Section 3. Effect of Third Supplemental Indenture. From and after the
execution and delivery of this Third Supplemental Indenture, the Indenture shall
be deemed to be modified as herein provided, but except as modified hereby, the
Indenture shall continue in full force and effect. The Indenture as modified
hereby shall be read, taken and construed as one and the same instrument.
Section 4. Notice. Any notice or communication by the Trustee to WHD is
duly given if in writing and delivered in person or by express mail service to
the address set forth below:
Xxxxxxxx Holdings of Delaware, Inc.
Xxx Xxxxxxxx Xxxxxx
Xxxxx, Xxxxxxxx 00000
Attention: Treasurer
Section 5. Governing Law.

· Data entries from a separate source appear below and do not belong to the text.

Record PbPermission := mkPbPermission {
  pp_Id : string; pp_Name : string; pp_Description : string; pp_Resource : string;
  pp_Action : string; pp_Scope : string; pp_IsSystem : bool; pp_CreatedAt : Z; pp_UpdatedAt : Z }.
Record PbRole := mkPbRole {
  pr_Id : string; pr_OrganizationId : string; pr_Name : string; pr_Description : string;
  pr_IsSystem : bool; pr_IsActive : bool; pr_Permissions : list PbPermission;
  pr_CreatedAt : Z; pr_UpdatedAt : Z }.
(** The messages [User] and [Organization] hold each other: the organization
    is a record over the type of its users, tied where the user is declared. *)
Record PbOrganizationOf (U : Type) := mkPbOrganization {
  po_Id : string; po_Name : string; po_Domain : string; po_IsActive : bool; po_CreatedAt : Z;
  po_UpdatedAt : Z; po_Users : list U; po_UserCount : Z; po_ActiveUserCount : Z;
  po_Roles : list PbRole }.
Arguments mkPbOrganization {U}. Arguments po_Id {U}. Arguments po_Name {U}. Arguments po_Domain {U}.
Arguments po_IsActive {U}. Arguments po_CreatedAt {U}. Arguments po_UpdatedAt {U}. Arguments po_Users {U}.
Arguments po_UserCount {U}. Arguments po_ActiveUserCount {U}. Arguments po_Roles {U}.
Inductive PbUser := mkPbUser {
  pu_Id : string; pu_OrganizationId : string; pu_Email : string; pu_FirstName : string;
  pu_LastName : string; pu_IsActive : bool; pu_IsVerified : bool; pu_LastLoginAt : option Z;
  pu_CreatedAt : Z; pu_UpdatedAt : Z; pu_Organization : option (PbOrganizationOf PbUser) }.
Definition PbOrganization : Type := PbOrganizationOf PbUser.
Record PbTokenPair := mkPbTokenPair {
  pt_AccessToken : string; pt_RefreshToken : string; pt_ExpiresAt : Z; pt_RefreshExpiresAt : Z;
  pt_TokenType : string }.
Lemma keeps_query_First {X} key (q : Tables → list X) : keeps (query (db_First key q)).
Proof. apply both_query, closed_First; exact Hclosed. Qed.
Lemma keeps_query_Find {X} (q : Query X) : keeps (query (db_Find q)).
Proof. apply both_query, closed_Find; exact Hclosed. Qed.
Lemma keeps_query_Count {X} (f : Tables → list X) : keeps (query (db_Count f)).
Proof.
  apply both_query. unfold db_Count. preserve. apply closed_Find; exact Hclosed.
Qed.
Lemma keeps_with_id {R} text (a b : R) k : (∀ i, keeps (k i)) → keeps (with_id text a b k).
Proof. intros Hk. unfold with_id. by preserve. Qed.
Lemma keeps_find_row {X R} `{Row X} i (a b : R) (k : X → GoM (option error) S R) :
  (∀ x, keeps (k x)) → keeps (find_row i a b k).
Proof. intros Hk. unfold find_row. preserve; [apply keeps_query_First | apply Hk]. Qed.
Lemma keeps_count_or {X Y} failed (f : Tables → list X) (k : Z → GoM (option error) S (PbStatsResponse Y)) :
  (∀ n, keeps (k n)) → keeps (count_or failed f k).
Proof. intros Hk. unfold count_or. preserve; [apply keeps_query_Count | apply Hk]. Qed.
Lemma keeps_user_and_role u r k : (∀ i j, keeps (k i j)) → keeps (with_user_and_role u r k).
Proof. intros Hk. unfold with_user_and_role. by preserve. Qed.
Lemma keeps_invalidate u o : keeps (invalidateUserCaches now u o).
Proof using Hdel.
  clear -Hdel.
  unfold invalidateUserCaches. apply preserves_for_each. intros k Hk. preserve. apply both_cache, Hdel.
  unfold admin_key, admin_prefixes.
  rewrite !elem_of_cons, elem_of_nil in Hk. destruct_or! Hk; subst; try done;
    eexists _, _; (split; [|reflexivity]); set_solver.
Qed.
Lemma keeps_DeleteRow {X} `{RowLaws X} (x : X) : preserves Pd (db_DeleteRow x).
Proof. unfold db_DeleteRow. preserve. statement. Qed.

(** [keep] walks a handler; what remains are its statements. *)
Ltac keep :=
  repeat (preserve; cbv beta;
    try lazymatch goal with
    | |- preserves _ (with_id _ _ _ _) => apply keeps_with_id; intros ?
    | |- preserves _ (find_row _ _ _ _) => apply keeps_find_row; intros ?
    | |- preserves _ (count_or _ _ _) => apply keeps_count_or; intros ?
    | |- preserves _ (with_user_and_role _ _ _) => apply keeps_user_and_role; intros ? ?
    | |- preserves _ (invalidateUserCaches _ _ _) => apply keeps_invalidate
    | |- preserves _ (query (db_Count _)) => apply keeps_query_Count
    | |- preserves _ (query (db_DeleteRow _)) => apply both_query, keeps_DeleteRow; apply _
    | |- preserves _ (query _) => apply both_query; statement
    | |- preserves _ (guarded _ (db_First _ _)) => apply both_guarded; statement
    | |- preserves _ (guarded _ (db_FirstWhere _)) => apply both_guarded; statement
    end).
(** C24: bulk creation and update are sequential.  The batches of ten, the slots
    and the two 32-bit counters amount to one pass over the users in order: a
    request that passes the checks is answered with the outcome of every user
    in its place, no failure stops the ones after it, and the counters are the
    numbers of successes and failures. *)
Theorem bulk_requests_are_sequential {D C CB A} `{Gorm D} `{BreakerLib CB} `{CacheOps C} `{CryptoLib}
    `{UuidLib} `{UuidParse} rt now newID orgText org created updated (s : Srv D C CB A) :
  orgText ≠ "" → uuid_Parse orgText = Ok org → created ≠ [] → updated ≠ [] →
  (∃ rs s', each_user (create_one rt now newID org) 0 created s = (Ok rs, s') ∧
     length rs = length created ∧
     BulkCreateUsers rt now newID orgText created s = (Ok (bulk_response rs), s')) ∧
  (∃ rs s', each_user (update_one rt now) 0 updated s = (Ok rs, s') ∧
     length rs = length updated ∧
     BulkUpdateUsers rt now updated s = (Ok (bulk_response rs), s')).
Proof.
  intros Ho Hp Hc Hu. split.
  - destruct (run_ok _ (each_user_answers (create_one rt now newID org) 0 created
      (create_one_answers rt now newID org) s)) as [rs Hrun].
    eexists rs, _. split; [exact Hrun|]. split; [by eapply each_user_length|].
    unfold BulkCreateUsers. destruct (String.eqb_spec orgText ""); [done|].
    destruct created as [|c created]; [done|]. cbn [orb length Nat.eqb]. rewrite Hp.
    unfold processBulkUserCreation. rewrite bulk_spec. by erewrite bind_step by exact Hrun.
  - destruct (run_ok _ (each_user_answers (update_one rt now) 0 updated
      (update_one_answers rt now) s)) as [rs Hrun].
    eexists rs, _. split; [exact Hrun|]. split; [by eapply each_user_length|].
    unfold BulkUpdateUsers. destruct updated as [|c updated]; [done|]. cbn [length Nat.eqb].
    unfold processBulkUserUpdate. rewrite bulk_spec. by erewrite bind_step by exact Hrun.
Qed.
(** What the internal permission check answers.  On well-formed tables a
    check that is not answered with an error says exactly whether one of the
    user's roles, active or not, is assigned a permission with that very
    resource and action; neither the hierarchy of permissions nor their scope
    counts, and nothing is written. *)
Theorem http_CheckPermission_spec {D R} `{GormLaws D} `{GormTx D} `{RedisOps R} `{RedisGet R} `{JwtLib}
    `{HttpJwt} `{CryptoLib} `{UuidLib} `{UuidParse} `{ValidatorLib} `{BindLib} c req (s s' : HW D R) answer :
  well_formed (db_tables (hw_db s)) →
  cx_body c ≫= (λ j, dec_CheckPermissionRequest j (mkCheck uuid_Nil "" "")) = Some req →
  (ck_Resource req, ck_Action req) ≠ ("", "") →
  CheckPermission c s = (Ok answer, s') → rs_Status answer = StatusOK →
  db_tables (hw_db s') = db_tables (hw_db s) ∧
  ∃ b, rs_Body answer = JObj [("has_permission", JBool b)] ∧
    (b = true ↔ granted_by_tables (db_tables (hw_db s)) (ck_UserID req) (ck_Resource req) (ck_Action req)).
Proof.
  intros [Hwf _] Hreq Hne Hrun Hok. unfold CheckPermission, with_body in Hrun. rewrite Hreq in Hrun.
  unfold with_row in Hrun. rewrite bind_sql in Hrun.
  match type of Hrun with context [db_Find ?q] =>
    pose proof (db_Find_keeps q (hw_db s)) as Hk; destruct (db_Find q (hw_db s)) as [[l|e] d] eqn:Hf end;
    [|by injection Hrun as <- <-].
  injection Hrun as <- <-. split; [exact Hk|]. eexists. split; [done|].
  apply db_Find_ok in Hf as (r & l' & [= <-] & Hp & _ & ->). unfold page. simpl. rewrite drop_0.
  rewrite some_role_grants_spec. setoid_rewrite <- Hp. unfold granted_by_tables. split.
  - intros (perms & Hin & Hg). apply list_elem_of_fmap in Hin as (ur & -> & Hin).
    apply list_elem_of_In, filter_In in Hin as [Hin Hu]. apply list_elem_of_In in Hin. apply N.eqb_eq in Hu.
    apply granted_spec in Hg as (role & rp & p & Hrest); [|done..]. by exists ur, role, rp, p.
  - intros (ur & role & rp & p & Hin & Hu & Hrest). exists (granted (db_tables (hw_db s)) ur). split.
    + apply list_elem_of_fmap. exists ur. split; [done|]. apply list_elem_of_In, filter_In.
      split; [by apply list_elem_of_In | by apply N.eqb_eq].
    + apply granted_spec; [done..|]. by exists role, rp, p.
Qed.

(** ** What the code gets wrong *)

(** Once the role is found the answer is 200, whatever the statements say. *)
Lemma AssignPermissions_hides_failures {D R} `{Gorm D} `{GormTx D} `{RedisOps R} `{RedisGet R} `{UuidLib}
    `{UuidParse} `{BindLib} c (s : HW D R) organizationID roleID permissionIDs role :
  ctx_Get c "organization_id" = Some organizationID → uuid_Parse (Param c "id") = Ok roleID →
  cx_body c ≫= (λ j, dec_AssignPermissionsRequest j []) = Some permissionIDs →
  (db_FirstWhere (role_of organizationID roleID) (hw_db s)).1 = Ok role →
  (AssignPermissions c s).1 = Ok (mkResponse StatusOK (message_body "Permissions assigned successfully")).
Proof.
  intros Ho Hi Hb Hr. unfold AssignPermissions, with_key, with_param, with_body, with_row.
  rewrite Ho, Hi, Hb, bind_sql, Hr, bind_sql. generalize (with_hdb (D:=D) (R:=R)). intros f.
  match goal with |- context [bind _ _ ?s0] => generalize s0 end. clear. intros s.
  revert s. induction permissionIDs as [|p ps IH]; intros s; [done|].
  cbn [for_each]. rewrite !bind_assoc, bind_sql. apply IH.
Qed.

(** A member of one organization writes over the row of another: the
    identifier is taken from the body. *)
Definition takeover (o : Organization) (name domain : string) : Json :=
  JObj [("id", JUuid (o_ID o)); ("name", JStr name); ("domain", JStr domain)].
Lemma UpdateOrganization_writes_other_rows {D R} `{GormLaws D} `{GormTx D} `{RedisOps R} `{RedisGet R}
    `{UuidLib} `{UuidParse} `{BindLib} now c (s s' : HW D R) orgID victim name domain answer :
  well_formed (db_tables (hw_db s)) → victim ∈ tb_organizations (db_tables (hw_db s)) →
  ctx_Get c "organization_id" = Some (CUuid orgID) → cx_body c = Some (takeover victim name domain) →
  UpdateOrganization now c s = (Ok answer, s') → rs_Status answer = StatusOK →
  ∃ own, own ∈ tb_organizations (db_tables (hw_db s)) ∧ o_ID own = orgID ∧
    let row := mkOrganization (o_ID victim) name domain (o_Settings own) (o_IsActive own) (o_CreatedAt own) now in
    tb_organizations (db_tables (hw_db s')) =
      (λ o, if (o_ID o =? o_ID victim)%N then row else o) <$> tb_organizations (db_tables (hw_db s)).
Proof.
  intros [_ (_ & Hid & _)] Hv Hc Hb Hrun Hok. unfold UpdateOrganization, with_key, with_row, with_body in Hrun.
  rewrite Hc, bind_sql in Hrun.
  destruct (db_FirstWhere _ (hw_db s)) as [[own|e] d1] eqn:Hf; cbn [fst] in Hrun; [|by injection Hrun as <- <-].
  apply FirstWhere_ok in Hf as (Hin & Ho & Ht). unfold is_id in Ho. apply N.eqb_eq in Ho.
  rewrite Hb in Hrun. destruct own as [i n dom se ac ca ua]. cbn in Hrun. rewrite bind_sql in Hrun.
  destruct (is_ok _) eqn:Hs; injection Hrun as <- <-; [|done].
  exists (mkOrganization i n dom se ac ca ua). split; [done|]. split; [done|].
  destruct (run_ok _ Hs) as [[] Hsave]. unfold identified in Hid. rewrite Forall_forall in Hid.
  apply Save_updates in Hsave; [|exact (Hid _ Hv) | exists victim; cbn in *; by rewrite Ht].
  cbn [hw_db with_hdb]. cbn in Hsave. rewrite Hsave, Ht. by destruct (db_tables (hw_db s)).
Qed.

(** ** Witnesses

    The reference database with transactions that commit, the reference Redis,
    tokens as in TokenService.v, and paths matched segment by segment. *)
#[local] Existing Instances ref_uuid ref_jwt ref_jwt_laws ref_crypto ref_crypto_laws ref_tsvc.
#[local] Instance ref_tx : GormTx RefDB := {
  db_Begin d := d; db_Commit before d := (Ok tt, d); db_Rollback before d := before }.
#[local, refine] Instance ref_tx_laws : GormTxLaws RefDB := {}.
Proof. all: try done. intros before d d' [= <-]. done. Defined.
#[local] Instance ref_get : RedisGet ref_redis := {
  redis_Get now k := λ r : gmap string Z,
    (match r !! k with
     | Some d => if (now <? d)%Z then Ok "1" else Err (ErrorString "redis: nil")
     | None => Err (ErrorString "redis: nil") end, r) }.
#[local, refine] Instance ref_get_laws : RedisGetLaws ref_redis := {}.
Proof.
  - intros r k d now (d' & Hk & Hd) Hn. unfold redis_Get. simpl. rewrite Hk.
    by destruct (Z.ltb_spec now d'); [|lia].
  - done.
Defined.
#[local] Instance ref_http_jwt : HttpJwt := {
  http_SignedString key c := jwt_SignedString key (as_token_claims c) }.
#[local, refine] Instance ref_http_jwt_laws : HttpJwtLaws := {}.
Proof. - intros key c. apply jwt_Parse_signed. - intros key c. apply jwt_Parse_refused. Defined.
#[local] Instance ref_http_parse : UuidParse := λ text,
  match Atoi text with Some z => Ok (Z.to_N z) | None => Err (ErrorString "invalid UUID length") end.
#[local] Instance ref_validator : ValidatorLib := {
  valid_email s := Contains s "@"; valid_fqdn s := Contains s "." }.
#[local] Instance ref_bind : BindLib := { bind_error body := "invalid request" }.
Fixpoint match_segments (pattern path : list string) : option (gmap string string) :=
  match pattern, path with
  | [], [] => Some ∅
  | p :: ps, s :: ss =>
      if HasPrefix p ":" then
        if String.eqb s "" then None else <[str_drop 1 p := s]> <$> match_segments ps ss
      else if String.eqb p s then match_segments ps ss else None
  | _, _ => None
  end.
#[local] Instance ref_gin : GinLib := {
  gin_match pattern path := match_segments (Split pattern "/") (Split path "/");
  gin_NoRoute r := mkResponse StatusNotFound JNull;
  cors_New c := c }.
#[local, refine] Instance ref_gin_laws : GinLaws := {}.
Proof. all: done. Defined.

(** Two organizations register. *)
Definition ref_register (email domain : string) : Json :=
  JObj [("email", JStr email); ("password", JStr "password"); ("first_name", JStr "Ada");
        ("last_name", JStr "B"); ("organization_name", JStr "Acme"); ("domain", JStr domain)].
Definition ref_post (path : string) (body : Json) : Request := mkRequest "POST" path ∅ "10.0.0.1" (Some body).
Definition ref_serve (now : Z) (r : Request) (s : HW RefDB ref_redis) : Response * HW RefDB ref_redis :=
  ServeHTTP ref_config now (λ n, N.of_nat n) r s.
Definition ref_nobody : HW RefDB ref_redis := mkHW (mkRefDB empty_tables 100) (∅ : gmap string Z) (Some []).
Definition ref_joins (email domain : string) : Request :=
  ref_post "/api/v1/auth/register" (ref_register email domain).
Abbreviation ref_first := (ref_serve 0 (ref_joins "a@acme.org" "acme.org") ref_nobody).
Abbreviation ref_second := (ref_serve Second (ref_joins "b@other.org" "other.org") ref_first.2).
Lemma ref_serve_run now r s :
  ServeHTTP ref_config now (λ n, N.of_nat n) r s = ((ref_serve now r s).1, (ref_serve now r s).2).
Proof. unfold ref_serve. apply surjective_pairing. Qed.
Example two_organizations : (rs_Status ref_first.1, rs_Status ref_second.1,
    o_ID <$> tb_organizations (db_tables (hw_db ref_second.2))) = (StatusCreated, StatusCreated, [106; 101]%N).
Proof. vm_refl. Qed.

Lemma ref_nobody_ok : well_formed (db_tables (hw_db ref_nobody)).
Proof.
  split.
  - unfold constraints. split_and!; constructor.
  - unfold all_identified, identified. split_and!; constructor.
Qed.


(** A request without a token, and what it is answered. *)
Definition ref_anonymous : Request := mkRequest "GET" "/api/v1/roles/" ∅ "10.0.0.1" None.
Example requests_are_authenticated_witness :
  ∃ a, ServeHTTP ref_config 0 (λ n, N.of_nat n) ref_anonymous ref_second.2 = (aborted a, ref_second.2).
Proof.
  destruct (requests_are_authenticated ref_config 0 (λ n, N.of_nat n) ref_anonymous
    (mkRoute Protected "GET" "/api/v1/roles/" EGetRoles) ∅ ref_second.2) as [Ha|(g & _ & token & claims & Ht & _)];
    [vm_compute; reflexivity | discriminate | exact Ha | discriminate].
Defined.

(** The token of the first registration. *)
Definition ref_tokens_of (r : Response) : string :=
  match rs_Body r with
  | JObj l => match field "refresh_token" l with Some (JStr t) => t | _ => "" end
  | _ => ""
  end.
Definition ref_token : string := ref_tokens_of ref_first.1.
Definition ref_ctx (body : option Json) (keys : gmap string ctx_value) (params : gmap string string) : Ctx :=
  mkCtx (mkGin ∅ keys None) params "10.0.0.1" body.
Definition ref_offer : Ctx := ref_ctx (Some (JObj [("refresh_token", JStr ref_token)])) ∅ ∅.
Definition ref_refreshed : res (option error) Response * HW RefDB ref_redis :=
  RefreshToken ref_config (Second / 2) (λ n, N.of_nat n) ref_offer ref_first.2.
Definition default_response (r : res (option error) Response) : Response :=
  match r with Ok x => x | Err _ => mkResponse 0 JNull end.
Lemma ref_refreshed_run : ref_refreshed.1 = Ok (default_response ref_refreshed.1) ∧
  rs_Status (default_response ref_refreshed.1) = StatusOK ∧ ref_tokens_of (default_response ref_refreshed.1) = ref_token.
Proof. split_and!; vm_refl. Qed.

This Third Supplemental Indenture shall be
governed by and construed in accordance with the laws bf the State of New York
(regardless of the laws that might otherwise govern underapplicable principles
of conflicts of laws) as to all matters, including, without limitation, matters
of validity, construction, effect, performance and remedies.
Section 6. Counterparts. This Third Supplemental Indenture may be
executed in any number of counterparts, each of which, when so executed.and
delivered, shall be an original, but such counterparts shall together constitute
but one and the same instrument.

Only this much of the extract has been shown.